O ajuste cíclico engasga
Com ou sem o impedimento da presidente, o problema fiscal terá que ser resolvido ou não sairemos da crise
Samuel Pessôa - FSP
O ajuste do ministro Levy apresentava duas pernas. A primeira, promover o
ajuste cíclico da economia e retomar o crescimento. A segunda, a
construção, em dois ou três anos, de superavit fiscal estrutural que
estabilizasse a dívida pública como proporção do PIB.
Até algumas semanas atrás, o ajuste cíclico dava sinais de sucesso. A
desaceleração da economia e a desvalorização do câmbio já promovem forte
ajuste externo. O deficit externo, que foi de US$ 105 bilhões em 2014,
caminha para US$ 50 bilhões em 2016.
A expectativa de inflação caminhava para 5,5% em 2016 e 4,5%, na meta, em 2017. No entanto, a desinflação engasgou.
A incapacidade do governo e do Congresso em delinear plano consistente e
politicamente factível de construção de uma política fiscal sustentável
– a segunda perna do ajuste– contaminou o ajustamento cíclico.
A contínua piora fiscal e a incapacidade do Executivo e do Legislativo
em lidar com o problema tem aumentado o risco-país, fato agravado com a
perda do grau de investimento pela S&P há duas semanas.
A piora da percepção de risco induz desvalorização do câmbio, além do
que seria necessário pelos fundamentos do comércio internacional de bens
e serviços, e consequente piora da inflação.
As projeções do Ibre para a inflação em 2016 voltaram a descolar. Em vez
dos 5,0%, nossa projeção anterior, caminhamos para inflação em 2016 de
6,5%.
Além do repasse da desvalorização cambial, a piora do cenário
inflacionário resulta de maior inércia inflacionária do que
imaginávamos.
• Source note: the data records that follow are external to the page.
(* ===== verification/Txn.v ===== *)
(** * File system transactions as the layers above the log use them

    Between begin_trans and commit_trans a file system operation reads blocks,
    changes them and passes them to log_write.  [intx s a H secs u o] abstracts
    from the cache and the log: the blocks below the log area (which starts at
    [a]) contain [u], the buffers of the blocks [H] are held, [secs] are the
    blocks changed so far, and since the disk was [o] only the log area has been
    written.  [fsat false] says the same without the promise that a transaction
    is running. *)

From S2P Require Import Prelude Spinlock Bytes Disk Bufcache Log.

Module Txn.
Import Disk Bufcache Log.

Definition uset (u : Z -> block) (x : Z) (d : block) : Z -> block :=
  fun y => if decide (y = x) then d else u y.

Lemma uset_eq u x d : uset u x d x = d.
Proof. unfold uset. by rewrite decide_True. Qed.

Lemma uset_ne u x d y : y <> x -> uset u x d y = u y.
Proof. intros. unfold uset. by rewrite decide_False. Qed.

(** A disk: its image and the writes made to it so far. *)
Abbreviation disk := (gmap key block * list (key * block))%type.

(** A write of a block into the log area. *)
Definition log_area (a : Z) (e : key * block) : Prop :=
  (exists y, e.1 = home y /\ a < y) /\ blk_ok e.2.

Section txn.
Context {T : Type} `{!Sched T} `{!SchedOk T}.
Context (ks : kstack) (Hks : magic ks = KSTACK_MAGIC).
Abbreviation st := (Log.state T).
Implicit Types (s : st) (u : Z -> block) (o : disk) (H secs : list Z).

Record tx (t : bool) s (a : Z) H secs (v : key -> block) (m : gmap key block) (w : list (key * block)) : Prop := {
  x_cache : cache (bc s) (home <$> H) (home <$> secs) v m w;
  x_geom : geom (lg s) a;
  x_mem : log_mem (lg s) secs;
  x_secs : secs_ok a secs;
  x_room : zlen secs < NBUF;
  x_logged : logged a v secs;
  x_lk : lock (log_lk (lg s)) = 0;
  x_super : super_ok (v (home 1)) a (size (lg s));
  x_head : head_n (sector_of m (home a)) = 0;
  x_busy : t = true -> busy (lg s) <> 0;
  x_held : forall x, x ∈ H -> 0 <= x < a;
  x_clean : forall x, 0 <= x < a -> x ∉ secs -> v (home x) = sector_of m (home x)
}.

Definition fsat (t : bool) s (a : Z) H secs u o : Prop := exists v ws,
  tx t s a H secs v (apply_writes o.1 ws) (o.2 ++ ws) /\
  Forall (log_area a) ws /\ (forall k, blk_ok (sector_of o.1 k)) /\
  forall x, 0 <= x < a -> v (home x) = u x.
Abbreviation intx := (fsat true).

(** [s'] has the buffers held in [s]. *)
Definition keeps s s' : Prop := forall b k, owns (bc s) b k -> owns (bc s') b k.

Lemma tx_transaction t s a secs v m w : tx t s a [] secs v m w -> transaction s a secs v m w.
Proof. intros []. by split. Qed.

Lemma transaction_tx s a secs v m w : transaction s a secs v m w -> busy (lg s) <> 0 ->
  tx true s a [] secs v m w.
Proof.
  intros Htx Hb. pose proof Htx as []. split; try done; [by intros x ?%not_elem_of_nil|].
  intros x Hx Hni. eapply tx_home; [exact Htx | | done]. klia.
Qed.

Lemma intx_ext {t} s a H secs u o u' : fsat t s a H secs u o ->
  (forall x, 0 <= x < a -> u x = u' x) -> fsat t s a H secs u' o.
Proof.
  intros (v & ws & Htx & Hws & Ho & Hu) He. exists v, ws. split_and!; try done. intros x Hx.
  rewrite Hu by done. by apply He.
Qed.

Lemma intx_bounds {t} s a H secs u o : fsat t s a H secs u o ->
  2 <= a /\ a + LOGSIZE < 2 ^ 28 /\ zlen secs < NBUF.
Proof. intros (v & ws & [] & _). destruct x_geom0. klia. Qed.

Lemma intx_block_ok {t} s a H secs u o x : fsat t s a H secs u o -> 0 <= x < a -> blk_ok (u x).
Proof.
  intros Hi Hx. pose proof (intx_bounds _ _ _ _ _ _ Hi).
  destruct Hi as (v & ws & [] & _ & _ & Hu). rewrite <- Hu by done.
  eapply cache_block_ok; [done|]. split; cbn; klia.
Qed.

Lemma intx_secs {t} s a H secs u o : fsat t s a H secs u o -> secs_ok a secs.
Proof. by intros (v & ws & [] & _). Qed.

Lemma intx_held {t} s a H secs u o x : fsat t s a H secs u o -> x ∈ H -> 0 <= x < a.
Proof. intros (v & ws & [] & _). eauto. Qed.

Lemma home_notin x H : x ∉ H -> home x ∉ home <$> H.
Proof. intros Hx (y & [= ->] & Hy)%list_elem_of_fmap. done. Qed.

Lemma intx_read {t} s a H secs u o x (Q : Z -> st -> Prop) :
  fsat t s a H secs u o -> 0 <= x < a -> x ∉ H ->
  (length H + length secs < 10)%nat \/ x ∈ secs ->
  (forall b s', fsat t s' a (x :: H) secs u o -> owns (bc s') b (home x) -> keeps s s' -> Q b s') ->
  wp (bread ks ROOTDEV x) Q s.
Proof.
  intros Hi Hx HxH Hroom HQ. pose proof (intx_bounds _ _ _ _ _ _ Hi).
  destruct Hi as (v & ws & Htx & Hws & Hd & Hu). pose proof Htx as [].
  change x with ((home x).2). change ROOTDEV with ((home x).1).
  eapply (bread_wp ks Hks); [done | split; cbn; klia | by apply home_notin | |].
  { rewrite !length_fmap. destruct Hroom; [by left | right; by apply list_elem_of_fmap_2]. }
  intros b c Hc Ho Hk. apply HQ; [|done | done].
  exists v, ws. split; [|done]. split; try done. intros y [->|Hy]%elem_of_cons; [done | by apply x_held0].
Qed.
A inflação de serviços, excluindo as voláteis passagens
aéreas, roda em 2015 num nível 0,2 ponto percentual acima do observado
em 2014. Tudo sugere que a inflação de serviços feche o ano em 8,4%!
Para piorar o quadro, a desaceleração tem sido bem maior do que a
esperada. O Ibre estima que a economia recuará 3,0% em 2015 e 2,1% em
2016. No triênio 2014-16, o PIB per capita cairá 7,5%, resultado próximo
do recuo de 7,8% no triênio do governo Collor, de 1990 até 1992.
A situação é dramática e piorará muito antes de melhorar. É importante
frisar que a desaceleração não está associada ao ajuste fiscal de Levy.
Nossos cálculos sugerem que a política fiscal somente entrará em terreno
contracionista no fim do ano. Até junho, ainda situava-se em terreno
levemente expansionista.
A parada na economia é consequência da enorme incerteza que um desajuste
fiscal não solucionado promove entre os agentes econômicos: a dívida
cresce em bola de neve e ninguém sabe como a questão será enfrentada.
Com ou sem o impedimento da presidente, o problema fiscal terá que ser
resolvido ou não sairemos da crise. Um programa mínimo que permita a
presidente levar seu governo ao término deveria contemplar os seguintes
itens:
1. Alteração para os próximos anos da regra de reajuste do mínimo, usando-se a meta inflacionária;
2. Introdução de idade mínima para a Previdência de 65 anos para homens e mulheres, com regra de transição em dez anos;
3. Aprovação da reforma do ICMS;
4. Aumento emergencial de carga tributária que pode ser a CPMF.
Este conjunto de medidas visa: quebrar a inércia inflacionária;
restaurar a solvência do Tesouro no longo prazo; sinalizar a retomada do
crescimento em razão de forte redução do custo de transação; e criar
fonte transitória de receita que, apesar dos custos sobre o crescimento,
ao aliviar a restrição fiscal nos próximos anos, ajuda a enfrentar a
ciclo vicioso em que nos metemos e que engasgou o ajuste cíclico.